Not All Frequencies Are Created Equal: Towards a Dynamic Fusion of Frequencies in Time-Series Forecasting
Abstract: Long-term time series forecasting is a long-standing challenge in various applications. A central issue in time series forecasting is that methods should expressively capture long-term dependency. Furthermore, time series forecasting methods should be flexible when applied to different scenarios. Although Fourier analysis offers an alternative to effectively capture reusable and periodic patterns to achieve long-term forecasting in different scenarios, existing methods often assume high-frequency components represent noise and should be discarded in time series forecasting. However, we conduct a series of motivation experiments and discover that the role of certain frequencies varies depending on the scenarios.
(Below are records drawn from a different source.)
Lemma went_trans g g1 g2 ps d1 d2 : went g g1 ps d1 → went g1 g2 ps d2 → went g g2 ps (d1 + d2).
Proof.
  intros [A1 A2 A3 A4 A5 A6 A7] [B1 B2 B3 B4 B5 B6 B7].
  split; [by rewrite B1|by rewrite B2|lia|by rewrite B4|auto|destruct B6 as [?| ->]; auto|].
  intros Hd u v Hu Hnu He.
  assert (Hd1 : deadlock g1 ≠ 1) by (intros E; destruct B6; congruence).
  destruct (decide (visited g1 !! u = Some 1)) as [Hv1|Hv1].
  - destruct (A7 Hd1 u v) as [Hv Hnv]; [by destruct Hu|done|done|]. eauto.
  - destruct (B7 Hd u v Hu) as [Hv Hnv]; [by intros []|done|]. split; [done|]. eauto.
Qed.

Lemma path_ids_ok n p i : (∀ j, i ≤ j < i + Z.of_nat n → ∃ x, aget p j = Ok x ∧ 0 ≤ x < num tg) → 0 ≤ i →
  ∃ l, path_ids n tg p i = Ok l.
Proof.
  revert i. induction n as [|n IH]; intros i Hp Hi; [by eexists|]. simpl.
  destruct (Hp i) as (x & -> & Hx); [lia|]. cbn [mbind res_bind].
  destruct (lookup_lt_is_Some_2 (vlist tg) (Z.to_nat x)) as [v Hv].
  { pose proof (go_len _ Htg). pose proof (go_num _ Htg). lia. }
  unfold aget. rewrite (proj2 (Z.leb_le _ _)), Hv by lia. cbn [mbind res_bind get_or].
  destruct (IH (i + 1)) as (l & Hl); [intros j Hj; apply Hp; lia|lia|].
  unfold aget in Hl. rewrite Hl. by eexists.
Qed.

Lemma take_snoc {A} (l : list A) n x : (n < length l)%nat → take (S n) (<[n := x]> l) = take n l ++ [x].
Proof.
  intros Hn. rewrite (take_S_r _ _ x) by by apply list_lookup_insert_eq.
  by rewrite take_insert_ge by done.
Qed.

Lemma map_of_nat_snoc l w : map Z.of_nat (l ++ [w]) = map Z.of_nat l ++ [Z.of_nat w].
Proof. by rewrite map_app. Qed.

(** The search meets a vertex already visited. *)
Lemma dfs_found g ps w : ginv g ps → vis g w → ∃ g',
  (p ← aset (path g) (k g) (Z.of_nat w);
   g ← print_deadlock tg (Globals p (visited g) (k g + 1) (deadlock g) (out g));
   Ok (Globals (path g) (visited g) (k g) 1 (out g))) = Ok g' ∧ went g g' ps 1 ∧ deadlock g' = 1.
Proof.
  intros Hg Hw. pose proof (ginv_bound _ _ Hg) as Hb. pose proof (go_num _ Htg) as Hnum.
  destruct Hg as [H1 H2 H3 H4 H5 H6 H7]. unfold aset at 1.
  rewrite (proj2 (Z.leb_le _ _)), (proj2 (Z.ltb_lt _ _)) by lia. cbn [andb mbind res_bind].
  unfold print_deadlock. cbn [k path]. rewrite H3, Nat2Z.id.
  replace (S (Z.to_nat (Z.of_nat (length ps) + 1 - 1))) with (S (length ps)) by lia.
  set (p := <[length ps := Z.of_nat w]> (path g)).
  assert (Hp : take (S (length ps)) p = map Z.of_nat (ps ++ [w])).
  { unfold p. rewrite take_snoc, H5 by lia. by rewrite map_of_nat_snoc. }
  destruct (path_ids_ok (S (length ps)) p 0) as (l & ->); [|lia|].
  { intros j Hj. destruct (lookup_lt_is_Some_2 (ps ++ [w]) (Z.to_nat j)) as [u Hu]; [rewrite length_app; simpl; lia|].
    exists (Z.of_nat u). unfold aget. rewrite (proj2 (Z.leb_le _ _)) by lia.
    rewrite <-(lookup_take_lt p (S (length ps))), Hp by lia. change (map Z.of_nat) with (fmap (M := list) Z.of_nat).
    rewrite list_lookup_fmap, Hu. split; [done|].
    apply list_elem_of_lookup_2, elem_of_app in Hu. destruct Hu as [Hu| ->%list_elem_of_singleton].
    - destruct (H7 u Hu). lia.
    - destruct Hw. lia. }
  cbn [mbind res_bind]. eexists. split; [done|]. split; [|done].
  split; simpl; try done; [unfold p; by rewrite length_insert|lia| |by left].
  unfold p. by rewrite take_insert_ge.
Qed.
In some scenarios, removing high-frequency components from the original time series can improve the forecasting performance, while in others scenarios, removing them is harmful to forecasting performance. Therefore, it is necessary to treat the frequencies differently according to specific scenarios. To achieve this, we first reformulate the time series forecasting problem as learning a transfer function of each frequency in the Fourier domain. Further, we design Frequency Dynamic Fusion (FreDF), which individually predicts each Fourier component, and dynamically fuses the output of different frequencies. Moreover, we provide a novel insight into the generalization ability of time series forecasting and propose the generalization bound of time series forecasting. Then we prove FreDF has a lower bound, indicating that FreDF has better generalization ability. Experiment results and ablation studies demonstrate the effectiveness of FreDF.
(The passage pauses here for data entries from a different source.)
(** a line that is in the buffer, newline included, and fits the caller's array is
    returned whole and removed. *)
Theorem rb_readline_line r b k dst sz line rest : rb_ok r b k → contents r = line ++ newline :: rest →
  newline ∉ line → (length line < length dst)%nat → ∃ dst' r',
  rb_readline r dst sz = Ok (Z.of_nat (S (length line)), dst', r') ∧
  take (S (length line)) dst' = line ++ [newline] ∧ rb_ok r' b k ∧ contents r' = rest.
Proof.
  intros H Hc Hno Hdst. pose proof (length_contents _ _ _ H) as Hl. rewrite Hc, length_app in Hl. simpl in Hl.
  pose proof (ok_dist _ _ _ H) as Hd. fold (rb_len r) in Hd.
  pose proof (pow_bound k (ok_k _ _ _ H)) as Hp. rewrite <-(ok_size _ _ _ H) in Hp.
  unfold rb_readline. rewrite (rb_isempty_len _ _ _ H), (proj2 (Z.eqb_neq _ _)) by lia.
  assert (Hcell : ∀ i x, contents r !! i = Some x →
    (b ← store r; aget b (real_pos r (u32 (read_pos r + Z.of_nat i)))) = Ok x).
  { intros i x Hx. pose proof (lookup_lt_Some _ _ _ Hx) as Hi. rewrite Hc, length_app in Hi. simpl in Hi.
    rewrite (contents_lookup _ _ _ _ H) in Hx by lia. injection Hx as <-.
    unfold store. rewrite (ok_buf _ _ _ H). cbn [mbind res_bind get_or].
    rewrite (real_pos_mod r b k) by (done || apply u32_range). rewrite (ok_size _ _ _ H), mod_u32 by apply H.
    rewrite <-(ok_size _ _ _ H). unfold aget, at_pos.
    pose proof (Z.mod_pos_bound (read_pos r + Z.of_nat i) (size r) ltac:(lia)).
    rewrite (proj2 (Z.leb_le _ _)) by lia. pose proof (ok_len _ _ _ H).
    destruct (lookup_lt_is_Some_2 b (Z.to_nat ((read_pos r + Z.of_nat i) mod size r))) as [y ->]; [lia|done]. }
  assert (Hloop : ∀ n i dst, (i + n = length line)%nat → (length line < length dst)%nat →
    take i dst = take i line → ∀ fuel, (n < fuel)%nat → ∃ dst' r',
    readline_loop fuel r dst sz (Z.of_nat i) = Ok (Z.of_nat (S (length line)), dst', r') ∧
    take (S (length line)) dst' = line ++ [newline] ∧ rb_ok r' b k ∧ contents r' = rest).
  { induction n as [|n IH]; intros i d Hi Hdl Ht [|fuel] Hf; try lia; cbn [readline_loop];
      rewrite (proj2 (Z.ltb_lt (Z.of_nat i) (rb_len r))) by lia; cbn [orb].
    - assert (i = length line) as -> by lia.
      destruct (bind_ok (store r) (λ b, aget b (real_pos r (u32 (read_pos r + Z.of_nat (length line))))) newline)
        as [Hb _]. destruct Hb as (b' & -> & Hg); [apply Hcell; rewrite Hc; by apply list_lookup_middle|].
      cbn [mbind res_bind]. rewrite Hg. cbn [mbind res_bind]. unfold aset.
      rewrite (proj2 (Z.leb_le _ _)), (proj2 (Z.ltb_lt _ _)) by lia. cbn [andb mbind res_bind]. rewrite Z.eqb_refl.
      destruct (drop_contents r b k (Z.of_nat (length line) + 1) H ltac:(lia)) as (Hok' & Hc' & _).
      eexists _, _. split; [do 3 f_equal; lia|]. split; [|split; [done|]].
      + rewrite Nat2Z.id, (take_S_r _ _ newline) by (apply list_lookup_insert_eq; lia).
        rewrite take_insert_ge, Ht, firstn_all by done. done.
      + rewrite Hc', Hc. replace (Z.to_nat (Z.of_nat (length line) + 1)) with (length line + 1)%nat by lia.
        rewrite <-drop_drop, drop_app_length. done.
    - destruct (lookup_lt_is_Some_2 line i) as [x Hx]; [lia|].
      destruct (bind_ok (store r) (λ b, aget b (real_pos r (u32 (read_pos r + Z.of_nat i)))) x)
        as [Hb _]. destruct Hb as (b' & Hst & Hg); [apply Hcell; rewrite Hc, lookup_app_l by lia; done|].
      rewrite Hst. cbn [mbind res_bind]. rewrite Hg. cbn [mbind res_bind]. unfold aset.
      rewrite (proj2 (Z.leb_le _ _)), (proj2 (Z.ltb_lt _ _)) by lia. cbn [andb mbind res_bind].
      rewrite (proj2 (Z.eqb_neq _ _)) by (intros ->; apply Hno; by eapply list_elem_of_lookup_2).
      replace (Z.of_nat i + 1) with (Z.of_nat (S i)) by lia.
      apply IH; [lia|by rewrite length_insert| |lia].
      rewrite Nat2Z.id, (take_S_r _ _ x) by (apply list_lookup_insert_eq; lia).
      by rewrite take_insert_ge, Ht, <-take_S_r. }
  apply (Hloop (length line) 0%nat dst); [lia|done|done|lia].
Qed.

(** the loop of [rb_readline] goes on while [i < rb_len] or [i <= sz] (it should be
    "and"): with no newline among the bytes it meets, it stores one byte beyond a
    caller's array of [sz] bytes. *)
Theorem rb_readline_overruns r b k dst sz : rb_ok r b k → rb_len r ≠ 0 → sz = Z.of_nat (length dst) →
  (∀ i, 0 ≤ i ≤ sz → at_pos b (size r) (read_pos r + i) ≠ newline) →
  rb_readline r dst sz = Err OutOfBounds.
Proof.
  intros H Hne Hsz Hno. pose proof (pow_bound k (ok_k _ _ _ H)) as Hp. rewrite <-(ok_size _ _ _ H) in Hp.
  unfold rb_readline. rewrite (rb_isempty_len _ _ _ H), (proj2 (Z.eqb_neq _ _)) by lia.
  assert (Hloop : ∀ n i d, (i + n = length dst)%nat → length d = length dst → ∀ fuel, (n < fuel)%nat →
    readline_loop fuel r d sz (Z.of_nat i) = Err OutOfBounds); [|by apply (Hloop (length dst) 0%nat dst); [lia|done|lia]].
  induction n as [|n IH]; intros i d Hi Hd [|fuel] Hf; try lia; cbn [readline_loop];
    rewrite (proj2 (Z.leb_le (Z.of_nat i) sz)), orb_true_r by lia;
    unfold store; rewrite (ok_buf _ _ _ H); cbn [mbind res_bind get_or];
    rewrite (real_pos_mod r b k) by (done || apply u32_range);
    rewrite (ok_size _ _ _ H), mod_u32 by apply H; rewrite <-(ok_size _ _ _ H);
    pose proof (Z.mod_pos_bound (read_pos r + Z.of_nat i) (size r) ltac:(lia));
    pose proof (ok_len _ _ _ H) as Hbl;
    destruct (lookup_lt_is_Some_2 b (Z.to_nat ((read_pos r + Z.of_nat i) mod size r))) as [y Hy]; try lia;
    unfold aget; rewrite (proj2 (Z.leb_le _ _)), Hy by lia; cbn [mbind res_bind get_or].
  - rewrite aset_past by lia. done.
  - unfold aset. rewrite (proj2 (Z.leb_le _ _)), (proj2 (Z.ltb_lt _ _)) by lia. cbn [andb mbind res_bind].
    rewrite (proj2 (Z.eqb_neq _ _)).
    + replace (Z.of_nat i + 1) with (Z.of_nat (S i)) by lia. apply IH; [lia|by rewrite length_insert|lia].
    + specialize (Hno (Z.of_nat i) ltac:(lia)). unfold at_pos in Hno. by rewrite Hy in Hno.
Qed.

Example ring_refines_queue_witness : ∃ r, rb_init 0 5 = Ok r ∧ 5 ≤ size r ∧
  ∃ r', ring_run r [Write [1; 2; 3; 4; 5; 6]; Read 4; Write [7; 8; 9; 10; 11]; Read 9] =
      Ok (r', snd (queue_run (size r) [] [Write [1; 2; 3; 4; 5; 6]; Read 4; Write [7; 8; 9; 10; 11]; Read 9])) ∧
    contents r' = fst (queue_run (size r) [] [Write [1; 2; 3; 4; 5; 6]; Read 4; Write [7; 8; 9; 10; 11]; Read 9]).
Proof. apply (ring_refines_queue 0 5). split; [lia|done]. Defined.

(** Four bytes, "ab\n" and one more, wrapped around the end. *)
Definition ex_ring : ringbuffer := RB (Some [98; 10; 99; 97]) 4 7 3.
Lemma ex_ring_ok : rb_ok ex_ring [98; 10; 99; 97] 2.
Proof. split; try done; simpl; lia. Qed.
Primary Subject Area: [Content] Media Interpretation
Secondary Subject Area: [Generation] Generative Multimedia
Relevance To Conference: This work makes several significant contributions to multimedia processing: 1) Time series forecasting is crucial in various multimedia processing applications such as video streaming, content recommendation systems, and multimedia data analysis. By addressing the challenge of long-term time series forecasting, this work directly contributes to improving the accuracy and reliability of predictions in multimedia applications; 2) By leveraging Fourier analysis, the work offers a valuable alternative for capturing reusable and periodic patterns in multimedia data. This not only enhances the forecasting accuracy but also makes the methods applicable to a wide range of multimedia processing tasks where periodic patterns are prevalent; 3) The proposed insight into the generalization ability of time series forecasting and the derivation of the generalization bound further advances our understanding of forecasting models, which is beneficial for developing more robust multimedia processing algorithms.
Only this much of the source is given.